The Image Language, a new site that you’re about to waste the rest of your afternoon on, strings together images instead of words to make visual sentences. Type whatever you want into the box, and each word is instantly replaced by the first result of a Google Images search. Totally pointless, totally fun.
From the project’s description:
The Image Language is a live organism, it changes and grows daily. So today you can search something that is going to be completely different tomorrow or even 10 years from now. The results will always be surprising, sometimes shocking and often stupid.

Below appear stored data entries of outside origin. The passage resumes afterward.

(** X11.  submit_pipeline.py with [--route]: after the server has accepted
    the run, the line that shows the route looks the route up once more,
    inside the [try] of the POST.  When that lookup gives nothing the
    [AttributeError] is caught by the handler of the POST: the function
    prints an error and returns [False] although the run has been
    created.  In port-forward mode the same answer gives [True]. *)
Theorem accepted_run_reported_as_failure `{Py.Runtime} (env : submit_pipeline.environment)
    (namespace dspa_url : string) (body : Py.pyval) (code : Z) (text : string)
    (d : list (string * Py.pyval)) :
  submit_pipeline.http_post env (dspa_url +:+ "/apis/v2beta1/runs") body
  = World.Response code text ->
  (code =? 200) || (code =? 201) = true ->
  Py.json_loads text = Some (Py.PDict d) ->
  World.outcome (v2beta1.get_dspa_info (submit_pipeline.popen env) namespace) = Py.Ok None ->
  World.outcome (submit_pipeline.post_run env namespace false dspa_url body) = Py.Ok false
  /\ World.printed (submit_pipeline.post_run env namespace false dspa_url body)
     = [ "✅ Pipeline run submitted successfully!";
         "   Run ID: " +:+ Py.str_of (default (Py.PStr "unknown") (Py.dict_lookup "run_id" d));
         "   Display Name: "
           +:+ Py.str_of (default Py.PNone (Py.dict_lookup "display_name" d));
         "
📊 Monitor your pipeline run:";
         "❌ Error submitting pipeline: " +:+ Py.str_of_exn Py.AttributeError ]
  /\ World.outcome (submit_pipeline.post_run env namespace true dspa_url body) = Py.Ok true.
Proof.
  intros Hp Hc Hj Hr.
  assert (World.printed (v2beta1.get_dspa_info (submit_pipeline.popen env) namespace) = [])
    as Hq.
  { unfold v2beta1.get_dspa_info, World.printed. rewrite trace_try, trace_bind.
    cbn [World.act World.trace World.outcome].
    destruct (submit_pipeline.popen env (v2beta1.route_cmd namespace)); cbn;
      [reflexivity|]. destruct (Py.is_Exception _); reflexivity. }
  unfold submit_pipeline.post_run.
  remember (v2beta1.get_dspa_info (submit_pipeline.popen env) namespace) as lookup eqn:El.
  clear El. destruct lookup as [events answer].
  unfold World.printed in Hq. cbn [World.outcome World.trace] in Hr, Hq. subst answer.
  unfold World.printed, World.try_except, World.response_json.
  cbn. rewrite Hp. cbn. rewrite Hc. cbn. rewrite Hj. cbn.
  split; [reflexivity|]. split; [|reflexivity].
  rewrite !omap_app, Hq. reflexivity.
Qed.
(** * Diabetes Risk Awareness Tool: the decision logic of [app.py]

    A shallow embedding of the Streamlit script [src/app.py]: the BMI
    computation, the two medical safety rules, the risk banding, the
    meter, and the ranking of the feature attributions.  Python floats
    are IEEE binary64 numbers, modelled by Rocq's primitive [float];
    Python ints are [Z].  The script is straight-line code over module
    level variables; it is embedded as a program in a state-and-error
    monad whose state holds those variables and the sequence of calls
    made to Streamlit, to the model and to the explainer. *)

From Stdlib Require Import ZArith List String Bool Lia Floats Sorted Permutation.
From ExtLib Require Import Structures.Monad Structures.MonadState Structures.MonadExc.
From ExtLib Require Import Data.Monads.StateMonad Data.Monads.EitherMonad.
Import ListNotations.
Import MonadNotation.

Set Warnings "-inexact-float".

Local Open Scope Z_scope.
Local Open Scope monad_scope.

#[local] Existing Instance Monad_stateT.

(* ===================================================================== *)
(** ** Python built-ins used by the script *)
(* ===================================================================== *)

Module Py.

(** The exceptions the modelled operations can raise. *)
Inductive exn : Type :=
| ZeroDivisionError
| NameError (name : string).

(** [float(z)] for an int: the nearest binary64 number.  The conversion
    goes through a 63-bit integer and is meant for [|z| < 2^63]; it is
    exact for [|z| <= 2^53], which covers every widget range of the
    script. *)
Definition float_of_int (z : Z) : float :=
  if z <? 0 then PrimFloat.opp (PrimFloat.of_uint63 (Uint63.of_Z (- z)))
  else PrimFloat.of_uint63 (Uint63.of_Z z).

(** [a / b] on two ints: true division, a float, [ZeroDivisionError]
    when [b] is 0.  CPython rounds the exact quotient once; dividing the
    converted operands is the same for [|a|, |b| <= 2^53], where the
    conversions are exact. *)
Definition int_truediv (a b : Z) : exn + float :=
  if b =? 0 then inl ZeroDivisionError
  else inr (PrimFloat.div (float_of_int a) (float_of_int b)).

(** [a / y] with [a] an int and [y] a float: [a] is converted first
    (exactly, for [|a| <= 2^53]). *)
Definition int_float_truediv (a : Z) (y : float) : exn + float :=
  if PrimFloat.eqb y 0%float then inl ZeroDivisionError
  else inr (PrimFloat.div (float_of_int a) y).

(** [x ** 2] on a float: the C library's [pow(x, 2.0)], taken to be the
    correctly rounded square [x * x].  A C library may return a neighbour
    of that float for some arguments; the examples at the end show that
    the BMI of the two documented cases does not depend on it. *)
Definition float_pow2 (x : float) : float := PrimFloat.mul x x.

(** Quotient of [a] by [2^k], rounded to the nearest integer, ties to
    the even one. *)
Definition div_pow2_half_even (a k : Z) : Z :=
  let d := Z.shiftl 1 k in
  let q := a / d in
  let r := a mod d in
  match 2 * r ?= d with
  | Lt => q
  | Gt => q + 1
  | Eq => if Z.even q then q else q + 1
  end.

(** [round(x, 2)] on a float.  CPython prints the exact binary value
    with two correctly rounded decimals (ties to even) and reads the
    decimal string back as the nearest float.  Non-finite values and
    zeros round to themselves.  For a finite [x = m * 2^e]: if [e >= 0]
    then [x] is an integer and is returned; otherwise
    [n = round_half_even (100 * m / 2^-e)] and the result is the float
    nearest to [n / 100], which is the float division of [n] by [100]
    when [n] converts exactly ([n < 2^53]) and [x] itself beyond that,
    where neighbouring floats are more than 0.01 apart. *)
Definition round2 (x : float) : float :=
  match Prim2SF x with
  | S754_finite s m e =>
      if 0 <=? e then x
      else
        let n := div_pow2_half_even (100 * Z.pos m) (- e) in
        if n <? 2 ^ 53 then
          let r := PrimFloat.div (float_of_int n) (float_of_int 100) in
          if s then PrimFloat.opp r else r
        else x
  | _ => x
  end.

(** [abs(x)] on a float. *)
Definition abs (x : float) : float := PrimFloat.abs x.

(** Comparisons of a float with an int literal. *)
Definition float_lt_int (x : float) (n : Z) : bool :=
  PrimFloat.ltb x (float_of_int n).
Definition float_gt_int (x : float) (n : Z) : bool :=
  PrimFloat.ltb (float_of_int n) x.

(** A number held by a variable that is assigned both floats and int
    literals. *)
Inductive number : Type :=
| Int (z : Z)
| Float (f : float).

Definition number_lt_int (x : number) (n : Z) : bool :=
  match x with
  | Int z => z <? n
  | Float f => float_lt_int f n
  end.

Definition number_gt_int (x : number) (n : Z) : bool :=
  match x with
  | Int z => n <? z
  | Float f => float_gt_int f n
  end.

Section Sorted.
Context {A : Type}.
(** [ltk x y]: the key of [x] is [<] the key of [y]. *)
Variable ltk : A -> A -> bool.

(** [count_run]: the length of the run at the start of the list and
    whether it is descending.  A run is either ascending (no element is
    less than the one before it) or strictly descending (every element is
    less than the one before it). *)
Fixpoint run_ascending (prev : A) (l : list A) : nat :=
  match l with
  | [] => 0%nat
  | x :: l' => if ltk x prev then 0%nat else S (run_ascending x l')
  end.

Fixpoint run_descending (prev : A) (l : list A) : nat :=
  match l with
  | [] => 0%nat
  | x :: l' => if ltk x prev then S (run_descending x l') else 0%nat
  end.

Definition count_run (l : list A) : nat * bool :=
  match l with
  | [] => (0%nat, false)
  | [a] => (1%nat, false)
  | a :: b :: l' =>
      if ltk b a then (S (S (run_descending b l')), true)
      else (S (S (run_ascending b l')), false)
  end.

(** The binary search of [binarysort] for the place of [pivot] in
    [a[l:r]]: [r] moves down when [pivot < a[p]], else [l] moves up.
    [fuel] bounds the number of halvings. *)
Fixpoint bisect (fuel : nat) (pivot : A) (a : list A) (l r : nat) : nat :=
  match fuel with
  | O => l
  | S fuel' =>
      if (l <? r)%nat then
        let p := (l + (r - l) / 2)%nat in
        if ltk pivot (nth p a pivot) then bisect fuel' pivot a l p
        else bisect fuel' pivot a (S p) r
      else l
  end.

(** One step of [binarysort]: [pivot] is inserted into the sorted prefix
    [a] at the place the binary search finds. *)
Definition binary_insert (pivot : A) (a : list A) : list A :=
  let k := bisect (List.length a) pivot a 0%nat (List.length a) in
  firstn k a ++ pivot :: skipn k a.

(** [binarysort]: the elements after the run are inserted one by one. *)
Definition binarysort (run rest : list A) : list A :=
  fold_left (fun acc x => binary_insert x acc) rest run.

(** The stable ascending sort of [list.sort] as CPython (through 3.12)
    runs it on a list of fewer than 64 elements, where the minimal run
    length is the length of the list: the run at the start of the list
    is found, reversed if it is descending, and extended to the whole
    list by binary insertion.  Longer lists are merged from several runs;
    on keys that form a weak order every stable sort gives the same list,
    which is then this one. *)
Definition stable_sort (l : list A) : list A :=
  let (n, descending) := count_run l in
  let run := firstn n l in
  binarysort (if descending then rev run else run) (skipn n l).

(** [sorted(l, key=..., reverse=True)]: CPython reverses the list,
    sorts it stably in ascending key order, and reverses the result,
    so that elements with equal keys keep their original order. *)
Definition sorted_reverse (l : list A) : list A :=
  rev (stable_sort (rev l)).

(** Insertion by a linear scan, the reference the binary insertion is
    compared with below: [x] goes before the first element whose key is
    greater, hence after every element with an equal key. *)
Fixpoint insert_right (x : A) (l : list A) : list A :=
  match l with
  | [] => [x]
  | y :: l' => if ltk x y then x :: l else y :: insert_right x l'
  end.

Definition insertion_sort (l : list A) : list A :=
  fold_left (fun acc x => insert_right x acc) l [].
End Sorted.

End Py.

(* ===================================================================== *)
(** ** The script's data *)
(* ===================================================================== *)

(** The values returned by the [st.number_input] widgets.  Those created
    with int bounds return ints, the family-history widget (bounds
    [0.0, 3.0]) returns a float. *)
Record Inputs : Type := {
  age : Z;
  pregnancies : Z;
  height_cm : Z;
  weight_kg : Z;
  glucose : Z;
  blood_pressure : Z;
  skin_thickness : Z;
  insulin : Z;
  dpf : float
}.

(** The declared minimum and maximum of every widget. *)
Definition in_domain (i : Inputs) : Prop :=
  1 <= age i <= 120 /\
  0 <= pregnancies i <= 20 /\
  100 <= height_cm i <= 220 /\
  30 <= weight_kg i <= 200 /\
  50 <= glucose i <= 300 /\
  40 <= blood_pressure i <= 200 /\
  0 <= skin_thickness i <= 100 /\
  0 <= insulin i <= 900 /\
  PrimFloat.leb 0%float (dpf i) = true /\ PrimFloat.leb (dpf i) 3%float = true.

(** The module-level variables the script assigns.  [None] is a name not
    bound yet; a run may start from any binding left by earlier code. *)
Record Globals : Type := {
  g_height_m : option float;
  g_bmi : option float;
  g_user_data : option (list float);
  g_medically_low_risk : option bool;
  g_probability : option Py.number;
  g_risk_level : option string;
  g_impacts : option (list float);
  g_explanation : option (list (string * float))
}.

Definition no_globals : Globals :=
  {| g_height_m := None; g_bmi := None; g_user_data := None;
     g_medically_low_risk := None; g_probability := None;
     g_risk_level := None; g_impacts := None; g_explanation := None |}.

(** The calls the script makes to its collaborators, in order: the risk
    model, the attribution engine, and the Streamlit output functions. *)
Inductive call : Type :=
| predict_proba_call (x : list float)
| explainer_call (x : list float)
| st_caption_bmi (b : float)
| st_caption (s : string)
| st_subheader (s : string)
| st_markdown (s : string)
| st_progress (v : float)
| st_success (s : string)
| st_warning (s : string)
| st_error (s : string)
| st_write (s : string)
| st_info (s : string).

Record World : Type := {
  vars : Globals;
  calls : list call
}.

(** Script programs: state [World], errors [Py.exn]. *)
Definition M : Type -> Type := stateT World (sum Py.exn).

It’s kinda like that hilarious thing Aziz Ansari did with emojis, but the work is all done for you. You can put any text you want in there: song lyrics, dirty jokes, novels, really anything. Below you see the first few lines of Hamlet’s soliloquy. Why does the word “the” translate to a disgusting poster for some movie called Art of the Devil II? Who the hell knows? But Google says it is so, and it is not for us to question its ways. Tomorrow it’ll probably (hopefully) be something different.
The project was created by Argentinean copywriter Santiago Luna Lupo and Brazilian art director Mihail Aleksandrov, who collaborated on it via Skype. Argentina-based programmer Nicolás Morell put in the coding work to make it happen. It’s a surprisingly thought-provoking little time vortex. [The Image Language — Thanks Jaime!]